Whitney Tilson’s in his email discusses documents undercut U.S. case for taking mortgage giant Fannie Mae’s profits; hedge-funder Bill Ackman is a star at Tribeca Film Festival; LL; lessons from consolidating industries; Insys; The Unraveling of a Wall St. Scion (the addictiveness of trading); Kase Fund 2015 annual letter and attending the 18th consecutive Berkshire Hathaway annual meeting.

Whitney Tilson: Documents Undercut U.s. Case For Taking Mortgage Giant Fannie Mae’s Profits

1) Fannie Mae (in which I have a ~3% position) was up 34% yesterday and is up another 12% today because, at long last, the truth is coming out: the government seized all future profits of the GSEs (via the 2012 “net worth sweep”; note that this was not the original bailout, which nobody is challenging) not because they feared ongoing losses, but precisely the opposite: because they realized Fannie and Freddie were about to become massively profitable.

The testimony by the former CFO of Fannie is so damning to the government’s case:

In a deposition taken last July, for example, Susan McFarland, Fannie’s former chief financial officer, said she told high-level officials at the Treasury on Aug. 9, 2012, that the company was, in fact, “now in a sustainable profitability, that we would be able to deliver sustainable profits over time.”

…In addition to telling Treasury officials in early August 2012 that Fannie would be able to sustain profits, Ms. McFarland said that Fannie could soon reap about $50 billion in income because of the reversal of an accounting entry, known as a deferred tax asset, required under accounting rules when the company began earning profits again.

In her deposition, Ms.
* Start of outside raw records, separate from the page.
(** * pregnancy-food-api: the /analyze route

    A shallow embedding of [src/routes/analyze.py]: the hazard catalog
    [AVOID_FOODS], the random mock classifier [analyze_image_mock], the
    vision client [call_gemini_api] with the interpretation of the model's
    reply, and the endpoint [analyze_food].

    Python strings are modelled by [string] (their UTF-8 bytes). The code only
    inspects the ASCII characters [,], [{], [}] and the ASCII prefix
    [data:image/], none of which occurs inside a multi-byte sequence, so
    splitting, prefix tests and the brace search agree with Python's.

    The code calls into libraries that are not part of the repository
    (os.environ, base64, json, the generative model, Flask's request, Python's
    own [str]). They are gathered in a record [World]; every theorem is about
    all worlds unless it says otherwise. *)

From stdpp Require Import strings gmap list.
From Stdlib Require Import Ascii ZArith Floats.PrimFloat.

Set Warnings "-register-all,-inexact-float".
Local Open Scope string_scope.

(** ** Values *)

(** What [json.loads] and [request.get_json] return: Python's None, bool, int,
    float, str, list and dict (with string keys). *)
Inductive JValue :=
| JNull
| JBool (b : bool)
| JInt (z : Z)
| JFloat (f : float)
| JStr (s : string)
| JList (l : list JValue)
| JDict (d : gmap string JValue).

(** [type(v).__name__] *)
Definition type_name (v : JValue) : string :=
  match v with
  | JNull => "NoneType"
  | JBool _ => "bool"
  | JInt _ => "int"
  | JFloat _ => "float"
  | JStr _ => "str"
  | JList _ => "list"
  | JDict _ => "dict"
  end.

(** The exceptions the route can meet. The first four are raised by the
    interpreter on the operations of the code itself; [External] stands for
    whatever a library raises (binascii.Error, JSONDecodeError, a transport
    error, a werkzeug HTTP error, ...). All of them derive from [Exception]. *)
Inductive exn :=
| KeyError (key : string)
| IndexError
| AttributeError (ty attr : string)
| TypeError (operation ty : string)
| External (description : string).

(** Python truthiness, as used by [not data], [not api_key] and
    [if f.get('risk')]. *)
Definition truthy (v : JValue) : bool :=
  match v with
  | JNull => false
  | JBool b => b
  | JInt z => negb (z =? 0)%Z
  | JFloat f => negb (PrimFloat.eqb f 0%float)
  | JStr s => negb (String.eqb s "")
  | JList l => negb (bool_decide (length l = 0))
  | JDict d => negb (bool_decide (size d = 0))
  end.

(** [v.get(key, default)]: only a dict has the method. *)
Definition get (v : JValue) (key : string) (dflt : JValue) : exn + JValue :=
  match v with
  | JDict d => inr (default dflt (d !! key))
  | _ => inl (AttributeError (type_name v) "get")
  end.

(** [v[key]] for a string key. *)
Definition subscript (v : JValue) (key : string) : exn + JValue :=
  match v with
  | JDict d => match d !! key with
               | Some x => inr x
               | None => inl (KeyError key)
               end
  | _ => inl (TypeError "getitem" (type_name v))
  end.

(** [for f in v]: the items Python iterates over. A dict yields its keys and
    a str its characters (as one-character strings). *)
Definition iterate (v : JValue) : exn + list JValue :=
  match v with
  | JList l => inr l
  | JDict d => inr (JStr <$> (map_to_list d).*1)
  | JStr s => inr ((λ c, JStr (String c "")) <$> String.list_ascii_of_string s)
  | _ => inl (TypeError "iter" (type_name v))
  end.

(** ** Strings *)

(** [c in s] for a one-character [c]. *)
Fixpoint contains (c : ascii) (s : string) : bool :=
  match s with
  | "" => false
  | String a r => Ascii.eqb a c || contains c r
  end.

(** [s.split(sep)] for a one-character separator: never empty. *)
Fixpoint split (sep : ascii) (s : string) : list string :=
  match s with
  | "" => [""]
  | String a r =>
      if Ascii.eqb a sep then "" :: split sep r
      else match split sep r with
           | p :: ps => String a p :: ps
           | [] => [String a ""]
           end
  end.

(** [needle in s] for strings. *)
Fixpoint substring_of (needle s : string) : bool :=
  String.prefix needle s ||
  match s with
  | "" => false
  | String _ r => substring_of needle r
  end.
McFarland said that she believed her conversation with the Treasury propelled the government to change the terms of the bailout to seize Fannie’s and Freddie’s profits. “When the amendment went into place,” Ms. McFarland testified, “part of my reaction was they did that in response to my communication of our forecasts and the implication of those forecasts, that it was probably a desire not to allow capital to build up within the enterprises and not to allow the enterprises to recapitalize themselves.”

By acting quickly (and then lying about it to hide their true intent), they would achieve two goals: a) solve a political problem (shareholders, especially big hedge funds, profiting from entities bailed out by the government; though this was no different from AIG); and b) get access to a ton of cash flow that could be allocated for the government’s purposes rather than rebuild the GSE’s depleted capital bases (with some to shareholders).

Mark my words: this is the turning point. Now that the lie has been exposed, the courts will overturn this illegal seizure and the stocks of the GSEs will be multi-baggers from here.

PS—Here’s a good article today about the latest news, which concludes:

Now the world is beginning to see what really has been going on behind the veil of conservatorship. Let’s not kid ourselves, the words in these deposition transcripts merely put exclamation marks on the fact that since conservatorship has begun, over $100B has flowed away from the GSEs to Treasury, making the GSEs the most successful nationalization in world history so far.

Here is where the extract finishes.